I can fully understand why many want to see the back of the Tories.

All party manifestos are judged to be a triumph of aspiration over that which can actually be delivered. In five years time how will we know they have have "delivered. In the absence of explicit measures, only intuitive performance judgements can be made.

Successive governments over the last 45 years have lasted between 10-14 years. After a decade any party in power will have accumulated baggage (scandals, failures, etc). External events (financial crisis, pandemic, war) can tip public sentiment into very negative territory.

Measures need to be meaningful, achievable and provide a balanced assessment of degrees of achievement. External events - governments need to deal with them. The Tories were still roundly blamed for a cost of living crisis despite being largely caused by Ukraine war.

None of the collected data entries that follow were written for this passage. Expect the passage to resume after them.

(** The root of a list (of transactions, of receipts) is the root of the trie that maps the
    RLP of every index to the encoding of its element. The adjusted order visits every index once and
    makes the keys strictly increasing and prefix free, as [HashBuilder::add] requires: 0, whose RLP is
    0x80, is visited between 0x7f and 0x80. *)
Theorem vector_root_correct {A : Type} (v : list A) (value_encoder : A -> bytes) :
  zlen v < 2 ^ 64 -> Forall (fun x => bytes_ok (value_encoder x) /\ zlen (value_encoder x) < 2 ^ 61) v ->
  vector_root_hash v value_encoder = Ok (trie_root (map unpack_entry (vector_entries v value_encoder)))
  /\ vector_entries v value_encoder
     ≡ₚ omap (fun i => x ← v !! i; Some (encode_u64 (Z.of_nat i), value_encoder x)) (seq 0 (length v))
  /\ Sorted (fun a b => key_before (fst a) (fst b) = true) (vector_entries v value_encoder).
Proof.
  intros Hl Hv. split; [by apply vector_root_ok|].
  split; [apply vector_entries_permutation|by apply vector_entries_sorted].
Qed.

Lemma vector_root_correct_witness :
  vector_root_hash [1; 2; 3] encode_u64 = Ok (trie_root (map unpack_entry (vector_entries [1; 2; 3] encode_u64))).
Proof.
  apply (vector_root_correct [1; 2; 3] encode_u64); [cbn; lia|].
  repeat (apply Forall_cons; split; [split; [bytes_dec|reflexivity]|]). constructor.
Defined.

(** Paths in leaf and extension nodes are hex-prefix encoded: the encoding is the reference's
    and is read back with its flag, so distinct paths or kinds of node never share an encoding. *)
Theorem encode_path_correct (path : bytes) (terminating : bool) :
  nibbles_ok path ->
  encode_path path terminating = hex_prefix path terminating
  /\ hex_prefix_decode (encode_path path terminating) = Some (path, terminating).
Proof. intros H. rewrite encode_path_eq by done. split; [done|by apply hex_prefix_roundtrip]. Qed.

Lemma encode_path_correct_witness : hex_prefix_decode (encode_path [1; 2; 3] true) = Some ([1; 2; 3], true).
Proof. apply (encode_path_correct [1; 2; 3] true). repeat constructor; unfold nibble_ok; lia. Defined.

(** With a node collector the builder keeps hash masks below an extension node: after a
    branch under an extension is closed, the mask at the depth above it survives (only [groups_] is
    cut to the new branch), and a later branch at that depth, elsewhere in the trie, is closed with a
    hash mask that is not within its state mask. Four sorted keys of equal length suffice: the root is
    computed without a collector, and the assertion in [branch_ref] fails with one. *)
Theorem collector_stale_masks :
  let es := [([0x00; 0x00], replicate 40 7); ([0x00; 0x01], replicate 40 7);
             ([0x01; 0x50], replicate 40 7); ([0x01; 0x60], replicate 40 7)] in
  Sorted (fun a b => key_before (fst a) (fst b) = true) es
  /\ is_Ok (root_of es) = true
  /\ (try hb := add_all (new_hash_builder true) es in root_hash hb) = Undef.
Proof. split; [repeat constructor|]. vm_compute. split; reflexivity. Qed.
(* ===== verification/Chain.v ===== *)
(** * Chain: core/silkworm/chain (config.hpp, config.cpp, protocol_param.hpp, difficulty.hpp,
    difficulty.cpp, intrinsic_gas.cpp)

    Chain configurations and their JSON form, fee and protocol parameters, the canonical difficulty and
    the intrinsic gas of a transaction. *)

From Stdlib Require Import String.
From stdpp Require Import strings.
From S2P Require Import Prelude Util Rlp Transaction.
Local Open Scope Z_scope.
Local Open Scope silk_scope.

(** ** EVM revisions: the values of [evmc_revision] *)

Definition EVMC_FRONTIER : Z := 0.
Definition EVMC_HOMESTEAD : Z := 1.
Definition EVMC_TANGERINE_WHISTLE : Z := 2.
Definition EVMC_SPURIOUS_DRAGON : Z := 3.
Definition EVMC_BYZANTIUM : Z := 4.
Definition EVMC_CONSTANTINOPLE : Z := 5.
Definition EVMC_PETERSBURG : Z := 6.
Definition EVMC_ISTANBUL : Z := 7.
Definition EVMC_BERLIN : Z := 8.
Definition EVMC_LONDON : Z := 9.
Definition EVMC_MAX_REVISION : nat := 9.

(** ** Chain configurations *)

Inductive SealEngineType : Type := kNoProof | kEthash | kClique | kAuRA.

#[export] Instance SealEngineType_eq_dec : EqDecision SealEngineType.
Proof. solve_decision. Defined.
(** After a key is read, setting it cannot lose the stored word. *)
Lemma get_storage_known a k s : known a k (snd (get_storage a k false s)).
Proof.
  unfold get_storage. destruct (get_object_changes a s) as (Vo & _). rewrite get_object_eq in *. cbn [snd] in *.
  set (s0 := with_objects _ s) in *. specialize (Vo a). rewrite decide_True in Vo by done.
  destruct (view_object a s) as [[i [acc|]]|] eqn:V; cbn [current initial];
    [|unfold known; cbn [snd]; by rewrite Vo..].
  change (storage_at a s) with (storage_at a s0). set (st := storage_at a s0).
  assert (forall kv, known_in (db s0) a (Some (mkObject i (Some acc))) kv k ->
          known a k (put_storage a kv (put_storage a st s0))) as Hk.
  { intros kv Hkv. unfold known. rewrite storage_at_put, decide_True by done.
    change (view_object a (put_storage a kv (put_storage a st s0))) with (view_object a s0). rewrite Vo. exact Hkv. }
  assert (known_in (db s0) a (Some (mkObject i (Some acc))) st k -> known a k (put_storage a st s0)) as Hk0.
  { intros Hkv. specialize (Hk st Hkv). unfold known in *. rewrite storage_at_put, decide_True in * by done. exact Hk. }
  unfold known_in, stored_word, incarnation_differs in Hk, Hk0.
  destruct (current_values st !! k) as [v|] eqn:Ec; [apply Hk0; right; by left|].
  destruct (committed st !! k) as [v|] eqn:Em; [apply Hk0; by left|].
  destruct i as [i|]; [|apply Hk0; right; by right].
  destruct (incarnation i =? incarnation acc) eqn:Ei; cbn [negb snd] in *; [|apply Hk0; right; by right].
  apply Hk. left. cbn. by rewrite lookup_insert_eq.
Qed.
(* ===== verification/EvmCorrect.v ===== *)
(** * EvmCorrect: what message calls promise

    Whatever the interpreter does, a frame only changes the state by its operations and reverts; so a failed
    call or creation leaves the state as it was. Storage refunds, block hashes and created addresses are
    those of the EIPs and the Yellow Paper; and for interpreters that keep EVMC's rules every call ends
    within the fuel, without undefined behaviour, and with no more gas than it was given. *)

From S2P Require Import Prelude Util Keccak Rlp Account Transaction Block Chain MemoryBuffer IntraBlockState.
From S2P Require Import StateCorrect Cache Precompiled Evm.
Local Open Scope Z_scope.
Local Open Scope silk_scope.

Section Evm.
Context {B : Type} `{StateBuffer B} `{Evmone} `{Secp256k1} `{Gmp} `{Libff}.
Notation IBS := (IntraBlockState B).
Notation EVM := (EVM (B := B)).
Implicit Types (e : EVM) (s : IBS) (m : Message) (a k v : bytes).

(** ** Frames *)

Lemma runs_trans s s1 s2 : runs s s1 -> runs s1 s2 -> runs s s2.
Proof.
  intros H01 H12. revert H01. induction H12 as [|s1 s2 o _ IH|s1 s2 s3 _ IH H23 _]; intros H01; [done| |].
  - apply runs_step. by apply IH.
  - apply runs_reverted; [by apply IH|done].
Qed.

Lemma runs_one o s s' : s' = run_operation o s -> runs s s'.
Proof. intros ->. apply runs_step, runs_refl. Qed.

(** Getters load the object they read. *)
Lemma get_account_field_runs {A} (f : Account -> A) d a s : runs s (snd (get_account_field f d a s)).
Proof. apply (runs_one (OGetObject a)). unfold get_account_field. cbn. by destruct (get_object a s). Qed.

Lemma get_balance_runs a s : runs s (snd (get_balance a s)).
Proof. apply get_account_field_runs. Qed.
Lemma get_nonce_runs a s : runs s (snd (get_nonce a s)).
Proof. apply get_account_field_runs. Qed.
Lemma get_code_hash_runs a s : runs s (snd (get_code_hash a s)).
Proof. apply get_account_field_runs. Qed.

Lemma exists_runs a s : runs s (snd (exists_ a s)).
Proof. apply (runs_one (OGetObject a)). unfold exists_. cbn. by destruct (get_object a s). Qed.

Lemma is_dead_runs a s : runs s (snd (is_dead a s)).
Proof. apply (runs_one (OGetObject a)). unfold is_dead. cbn. by destruct (get_object a s). Qed.

(** Getters do not change what is answered. *)
Lemma get_account_field_quiet {A} (f : Account -> A) d a s : restores (snd (get_account_field f d a s)) s.
Proof. unfold get_account_field. pose proof (get_object_quiet a s). by destruct (get_object a s). Qed.

Lemma exists_quiet a s : restores (snd (exists_ a s)) s.
Proof. unfold exists_. pose proof (get_object_quiet a s). by destruct (get_object a s). Qed.

Ltac one_operation o := apply (runs_one o); reflexivity.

Selecting specific, relevant, clear measures which can be replicated consistently over time is important. Not doing so perpetuates the futile use of selective statistics to support whatever political point is wanted, and risks excusing failure before the battle has even started.
 
..... The Tories were still roundly blamed for a cost of living crisis despite being largely caused by Ukraine war.
What a feeble excuse!
From 1979 the deliberately chosen tory policy of austerity has caused a continuous cost of living crisis, which we are still living with, and which the Starmer mob has promised to continue.
Politics is at a very low ebb at the moment - as exemplified by the Starmer/Sunak twins' grotesque clowning.
I will be voting Green. We need to look to the future and start reintroducing the idea of political opposition - perhaps the next election after this will be more meaningful.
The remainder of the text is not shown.